When we got back to the brig we looked like snow-powdered Santa Clauses. The spray kicked up in our wild ride behind the Arctic Ocean race horse had wet us from head to foot and, freezing on our fur clothes, had frosted us all over with fine white ice. Mr. Winchester was a good sportsman and paid his bet promptly. Out of his winnings Gabriel gave each man of his boat's crew a plug of tobacco.
After the whale had been brought alongside the ship and the blubber had been peeled off its body, it fell to the lot of Big Foot Louis to cut in the "old head." It was his first opportunity to show his experience in such work and he was as elated as a boy. He threw off his coat with a theatrical flourish, hitched up his trousers, seized an axe, and with an air of bravado climbed down on the stripped carcass. A little sea had begun to run and the whale was bending sinuously throughout its length and rolling slightly from side to side.

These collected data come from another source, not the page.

(** ** Renamer: [rename_files] *)

(** The rest of the loop body once [new_filename] is computed: the
    collision check, then the rename inside its [try].  [continue] is
    written as leaving with the counter unchanged. *)
Definition rename_to (directory filename new_filename : string)
    (renamed_count : Z) : M FS Z :=
  let new_filepath := OsPath.join directory new_filename in
  let old_filepath := OsPath.join directory filename in
  found <- os_path_exists new_filepath ;;
  if found then
    print ("Warning: " ++ new_filename ++ " already exists! Skipping " ++ filename) ;;
    ret renamed_count
  else
    try_except
      (os_rename old_filepath new_filepath ;;
       print ("Renamed: " ++ filename ++ " -> " ++ new_filename) ;;
       ret (renamed_count + 1))
      (fun e =>
         match e with
         | OSError e =>
             Some (print ("Error renaming " ++ filename ++ ": " ++ err_text e) ;;
                   ret renamed_count)
         | _ => None
         end).

(** The [for i, filename in enumerate(files, start=start_index)] loop, from
    position [i], with the counter [renamed_count] so far. *)
Fixpoint rename_loop (directory : string) (common_name : string)
    (numbering_style : Z) (i : Z) (files : list string) (renamed_count : Z)
  : M FS Z :=
  match files with
  | [] => ret renamed_count
  | filename :: rest =>
      let file_extension := snd (OsPath.splitext filename) in
      let suffix := generate_suffix i numbering_style in
      let new_filename := common_name ++ "_" ++ suffix ++ file_extension in
      renamed_count <- rename_to directory filename new_filename renamed_count ;;
      rename_loop directory common_name numbering_style (i + 1) rest renamed_count
  end.

Definition rename_files (directory : string) (files : list string)
    (common_name : string) (numbering_style start_index : Z) : M FS Z :=
  print (nl ++ "Renaming " ++ str (llen files) ++ " files...") ;;
  rename_loop directory common_name numbering_style start_index files 0.

(** ** Preview and confirmation: [preview_changes] *)

(** The [for i, filename in enumerate(files[:5], start=start_index)] loop. *)
Fixpoint preview_loop (common_name : string) (numbering_style : Z) (i : Z)
    (files : list string) : M FS unit :=
  match files with
  | [] => ret tt
  | filename :: rest =>
      let file_extension := snd (OsPath.splitext filename) in
      let suffix := generate_suffix i numbering_style in
      let new_filename := common_name ++ "_" ++ suffix ++ file_extension in
      print (filename ++ " -> " ++ new_filename) ;;
      preview_loop common_name numbering_style (i + 1) rest
  end.

(** ["-" * 40]. *)
Definition rule : string := "----------------------------------------".

Definition preview_changes (directory : string) (files : list string)
    (common_name : string) (numbering_style start_index : Z) : M FS bool :=
  print (nl ++ "=== PREVIEW OF CHANGES ===") ;;
  print "Old names -> New names" ;;
  print rule ;;
  preview_loop common_name numbering_style start_index (firstn 5 files) ;;
  (if llen files >? 5
   then print ("... and " ++ str (llen files - 5) ++ " more files")
   else ret tt) ;;
  answer <- input (nl ++ "Proceed with renaming? (y/n): ") ;;
  ret (String.eqb (lower (strip answer)) "y").

(** ** [main] *)

(** Truth value of the file lister's result: [None] and the empty list
    are both false. *)
Definition files_truthy (files : option (list string)) : bool :=
  match files with
  | Some (_ :: _) => true
  | _ => false
  end.

(** Steps 3 to 5 of [main]: from the preview on. *)
Definition main_confirm_and_rename (p : preferences) (files : list string) : M FS unit :=
  go <- preview_changes (directory p) files (common_name p)
          (numbering_style p) (start_index p) ;;
  if negb go then
    print "Renaming cancelled by user."
  else
    renamed_count <- rename_files (directory p) files (common_name p)
                       (numbering_style p) (start_index p) ;;
    print (nl ++ "=== RENAMING COMPLETE ===") ;;
    print ("Successfully renamed " ++ str renamed_count ++ " out of "
           ++ str (llen files) ++ " files").

(** [main] once the file lister has answered [files]. *)
Definition main_after_listing (p : preferences) (files : option (list string))
  : M FS unit :=
  if negb (files_truthy files) then
    print "No files found to rename!"
  else
    main_confirm_and_rename p (match files with Some l => l | None => [] end).

Definition main : M FS unit :=
  preferences <- get_user_preferences ;;
  match preferences with
  | None => ret tt
  | Some p =>
      files <- get_files_to_rename (directory p) (extension_filter p) ;;
      main_after_listing p files
  end.

End Program.

(** ** Concrete environments for the runs *)

Lemma ascii_lower_has_no_upper s : has_upper (ascii_lower s) = false.
Proof.
  induction s as [|c s IH]; [reflexivity|]. simpl. rewrite IH, orb_false_r.
  unfold is_upper, lower_char.
  destruct ((65 <=? nat_of_ascii c)%nat && (nat_of_ascii c <=? 90)%nat) eqn:E;
    [|assumption].
  apply andb_prop in E as [H1 H2]. apply Nat.leb_le in H1, H2.
  rewrite nat_ascii_embedding by lia.
  apply andb_false_iff. right. apply Nat.leb_gt. lia.
Qed.

(** The builtins of an interpreter that is given ASCII text only: the
    runs below are all on such text, where every [Runtime] agrees with it. *)
#[export] Instance ascii_runtime : Runtime := {|
  strip := ascii_strip;
  lower := ascii_lower;
  int := ascii_int;
  strip_on_ascii := fun s _ => eq_refl;
  lower_on_ascii := fun s _ => eq_refl;
  int_on_ascii := fun s _ _ => eq_refl;
  lower_has_no_upper := ascii_lower_has_no_upper
|}.

(** A small file system to run the script on: one directory, [home],
    whose entries are kept in enumeration order; [locked] names the entries
    the system refuses to rename. *)

Module Disk.

Inductive kind := File | Dir.

Record disk := {
  cwd : string;
  home : string;
  readable : bool;
  entries : list (string * kind);
  locked : list string
}.

Definition lookup (d : disk) (path : string) : option (string * kind) :=
  find (fun e => String.eqb (OsPath.join (home d) (fst e)) path) (entries d).

(** The name [path] has inside [home], when it lies directly in it. *)
Fixpoint strip_prefix (pre s : string) : option string :=
  match pre, s with
  | "", _ => Some s
  | String a pre', String b s' => if Ascii.eqb a b then strip_prefix pre' s' else None
  | _, _ => None
  end.

Definition name_in (d : disk) (path : string) : option string :=
  match strip_prefix (OsPath.join (home d) "") path with
  | Some n => if String.eqb (OsPath.join (home d) n) path && negb (String.eqb n "")
              then Some n else None
  | None => None
  end.

Definition disk_rename (d : disk) (src dst : string) : disk + oserror :=
  match lookup d src with
  | None =>
      inr {| err_kind := FileNotFoundError;
             err_text := "[Errno 2] No such file or directory: '" ++ src
                         ++ "' -> '" ++ dst ++ "'" |}
  | Some (n, k) =>
      if existsb (String.eqb n) (locked d) then
        inr {| err_kind := PermissionError;
               err_text := "[Errno 13] Permission denied: '" ++ src
                           ++ "' -> '" ++ dst ++ "'" |}
      else
        match name_in d dst with
        | None =>
            inr {| err_kind := OtherOSError;
                   err_text := "[Errno 18] Invalid cross-device link: '" ++ src
                               ++ "' -> '" ++ dst ++ "'" |}
        | Some n' =>
            inl {| cwd := cwd d; home := home d; readable := readable d;
                   entries :=
                     map (fun e => if String.eqb (fst e) n then (n', k) else e)
                       (filter (fun e => String.eqb (fst e) n
                                         || negb (String.eqb (fst e) n'))
                          (entries d));
                   locked := locked d |}
        end
  end.

#[export] Instance disk_os : OS disk := {
  getcwd d := inl (cwd d);
  listdir d path :=
    if String.eqb path (home d) then
      if readable d then inl (map fst (entries d))
      else inr {| err_kind := PermissionError;
                  err_text := "[Errno 13] Permission denied: '" ++ path ++ "'" |}
    else inr {| err_kind := FileNotFoundError;
                err_text := "[Errno 2] No such file or directory: '" ++ path ++ "'" |};
  isfile d path :=
    match lookup d path with Some (_, File) => true | _ => false end;
  exists_ d path :=
    match lookup d path with Some _ => true | None => String.eqb path (home d) end;
  rename := disk_rename
}.

(** Three pictures and a sub-directory in [pics]. *)
Definition pics : disk := {|
  cwd := "/home/u";
  home := "pics";
  readable := true;
  entries := [("x.png", File); ("old", Dir); ("y.png", File); ("z.PNG", File)];
  locked := []
|}.

(** The same directory with [photo_1.png] already there and [y.png]
    locked. *)
Definition crowded : disk := {|
  cwd := "/home/u";
  home := "pics";
  readable := true;
  entries := [("x.png", File); ("photo_1.png", File); ("y.png", File)];
  locked := ["y.png"]
|}.
(** * Glue code of the OpenVINO notebooks

    A shallow embedding of the hand-written Python helpers found in the
    notebooks: the grammar-correction pipeline ([split_text],
    [correct_text]), the quantization plug-ins ([CifarDataLoader],
    [Accuracy], [LibriSpeechDataLoader]), the two speech inference helpers
    ([torch_infer], [ov_infer]) and the case split of [DataModule.setup].

    Python values are modelled as follows: [str] as [string] (a sequence
    of 8-bit characters), [int] as [Z], a finite [float] as [Q] with its
    exact order, a [float] that may be NaN as [float], lists as [list],
    [set] as [gset], and a call that may raise as a value of [result]. *)

From Stdlib Require Import QArith Ascii String.
From stdpp Require Import base list strings pretty gmap numbers.

Local Open Scope Z_scope.

(** ** Exceptions and results *)

Inductive exn : Type :=
  | Exception (msg : string)
  | IndexError
  | ValueError
  | StopIteration.

Inductive result (A : Type) : Type :=
  | Ok (a : A)
  | Raise (e : exn).
Arguments Ok {A} a.
Arguments Raise {A} e.

#[global] Instance result_ret : MRet result := fun A a => Ok a.
#[global] Instance result_bind : MBind result := fun A B f m =>
  match m with
  | Ok a => f a
  | Raise e => Raise e
  end.

Definition raises {A} (r : result A) : Prop :=
  match r with Ok _ => False | Raise _ => True end.

(** [mapM] for [result]: a list comprehension whose body may raise. *)
Fixpoint comprehension {A B} (f : A → result B) (l : list A) : result (list B) :=
  match l with
  | [] => Ok []
  | x :: l' => y ← f x; ys ← comprehension f l'; Ok (y :: ys)
  end.

(** ** Python sequences *)

(** [l[i]] with negative indices counted from the end. *)
Definition py_index {A} (l : list A) (i : Z) : result A :=
  let n := Z.of_nat (length l) in
  let j := if i <? 0 then i + n else i in
  if (0 <=? j) && (j <? n)
  then match l !! Z.to_nat j with
       | Some x => Ok x
       | None => Raise IndexError
       end
  else Raise IndexError.

(** [l[start:]]. *)
Definition py_slice_from {A} (start : Z) (l : list A) : list A :=
  let n := Z.of_nat (length l) in
  let s := if start <? 0 then Z.max (start + n) 0 else Z.min start n in
  drop (Z.to_nat s) l.

(** [enumerate(l)]. *)
Definition enumerate {A} (l : list A) : list (Z * A) :=
  imap (fun i x => (Z.of_nat i, x)) l.

(** A float: [nan] or a finite number. *)
Inductive float : Type :=
  | nan
  | finite (q : Q).

(** ** Grammar notebook: sentence splitting *)

Module Grammar.

Definition is_upper (c : ascii) : bool :=
  let n := nat_of_ascii c in (65 <=? n)%nat && (n <=? 90)%nat.

Definition is_space (c : ascii) : bool := bool_decide (c = " "%char).
Definition is_newline (c : ascii) : bool := bool_decide (c = "010"%char).
Definition is_stop (c : ascii) : bool :=
  bool_decide (c = "."%char) || bool_decide (c = "?"%char).
(** The job of a file that comes through. *)
Lemma process_success
      (pdf_path mapping_file output_dir : path) (w w' : world) (r : path) :
  Structured.process_pdf_to_structured_docx
    Converter markup_pass
    pdf_path mapping_file output_dir w = (w', Return (Some r)) ->
  r = joinpath output_dir
        (stem pdf_path ++ lit "_structured_translated.docx")
  /\ lookup (files w') (temp_docx pdf_path output_dir) = None
  /\ exists d, lookup (files w') r = Some (File (Docx d)).
Proof.
  unfold Structured.process_pdf_to_structured_docx.
  rewrite !bind_print, bind_eq, convert_spec. simpl files.
  fold (temp_docx pdf_path output_dir).
  destruct (Converter pdf_path (temp_docx pdf_path output_dir) (files w))
    as [f' [[]|e]];
    [change (negb true) with false | change (negb false) with true];
    cbv iota.
  2:{ rewrite bind_print. unfold ret. discriminate. }
  rewrite bind_print, bind_eq.
  match goal with
  | |- context [Structured.load_mapping mapping_file ?w0] =>
      destruct (Structured.load_mapping mapping_file w0)
        as [wl [mapping|e]] eqn:EL;
      apply load_mapping_world in EL; subst wl
  end.
  2:{ discriminate. }
  rewrite !bind_print, bind_eq.
  match goal with
  | |- context [Structured.translate_document_preserve_formatting
                  _ _ _ _ ?w0] => set (w3 := w0)
  end.
  destruct (translate_document_preserve_formatting_cases
              markup_pass
              (temp_docx pdf_path output_dir) mapping output_dir w3)
    as [[e E] | (doc & f1 & o1 & l & Hdoc & _ & EM & _ & Hrun)].
  { rewrite E. discriminate. }
  cbv zeta in Hrun. destruct o1 as [[]|e].
  2:{ rewrite Hrun. discriminate. }
  destruct Hrun as (w2 & o2 & ES & E). destruct o2 as [[]|e].
  2:{ rewrite E. discriminate. }
  rewrite E. clear E.
  apply save_inv in ES as [Ef Ec]. simpl in Ef, Ec.
  assert (lookup (files w2) (temp_docx pdf_path output_dir)
          = Some (File (Docx doc))) as Htemp.
  { rewrite Ef, lookup_store_other
      by apply output_path_neq.
    eapply mkdir_from_keeps; eauto. }
  rewrite bind_eq. unfold try_except. rewrite bind_eq.
  unfold unlink. simpl files.
  destruct (joinpath_cons output_dir
              (stem pdf_path ++ lit "_structured.docx"))
    as (c & q & Ej).
  fold (temp_docx pdf_path output_dir) in Ej.
  rewrite Ej. rewrite <- Ej. rewrite Htemp.
  unfold print, ret. simpl. intros H. inversion H; subst w' r. simpl.
  split; [now rewrite translated_name_temp|]. split.
  - apply lookup_remove_same.
  - eexists. rewrite lookup_remove_other by
        (apply not_eq_sym; apply output_path_neq).
    rewrite Ef. apply lookup_store_same.
Qed.

End JobMore.


(** X11: the conversion never raises.  Whatever the converter does,
    [convert_pdf_to_docx_preserve_structure] returns; it returns [True]
    when the converter returned and [False] when it raised; and the
    files are as the converter left them. *)
Theorem X11_convert_never_raises
        (Converter : path -> path -> filesystem -> filesystem * outcome unit)
        (pdf_path docx_path : path) (w : world) :
  exists w' ok,
    Structured.convert_pdf_to_docx_preserve_structure
      Converter pdf_path docx_path w = (w', Return ok)
    /\ files w' = fst (Converter pdf_path docx_path (files w))
    /\ (ok = true
        <-> exists u, snd (Converter pdf_path docx_path (files w)) = Return u).
Proof.
  rewrite convert_spec.
  destruct (Converter pdf_path docx_path (files w)) as [f' [u|e]];
    eexists; eexists; (split; [reflexivity|]); simpl;
    (split; [reflexivity|]).
  - split; eauto.
  - split; [discriminate | intros [u H]; discriminate].
Qed.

Louis chopped two little ledges in the whale's flesh with the deftness of an old hand, and planting his feet in these, began raining blows with his axe on the neck. He was getting on famously, and the crew, hanging over the bulwarks, was watching with admiring eyes. Suddenly the whale gave an unexpectedly violent roll—our Arctic Ocean race horse was proving a bronco even in death—and Louis's big foot slipped off into the water. He lost his balance, pitched forward, and sprawled face downward on the whale, his axe sailing away and plunking into the sea. He clutched frantically at the whale, but every grip slipped loose and, inch by inch, with eyeballs popping out of his head, he slid off into the sea and with a yell went under.
Everybody laughed. The captain held his sides and the officers on the cutting stage almost fell off in the violence of their mirth. Louis came up spluttering and splashing. He was an expert swimmer, as expert as the Kanakas among whom he had lived for years, and he needed all his skill to keep afloat in his heavy boots and skin clothes. As soon as the mate could control his merriment, he stuck the long handle of his spade down and Louis grasped it and was pulled back on the whale's body. He sat there, dripping and shivering and with chattering teeth, rolling his white eyes up at the laughing crew along the rail with a tragic "Et tu, Brute" expression. He couldn't see the joke.
"Lemme aboard," he whimpered.
"Stay where you are," roared the captain, "and cut in that head."
Louis lived in mortal fear of the skipper, and the way he straightened up in his slippery seat and said "Aye, aye, sir!" made the crew burst out laughing again. Another axe was passed down to him. He floundered to his feet, and though he found it harder than ever in his wet boots to keep his footing, and slipped more than once and almost fell off again, he finally succeeded in cutting off the head. He had regained his air of bravado by the time he had scrambled back on deck.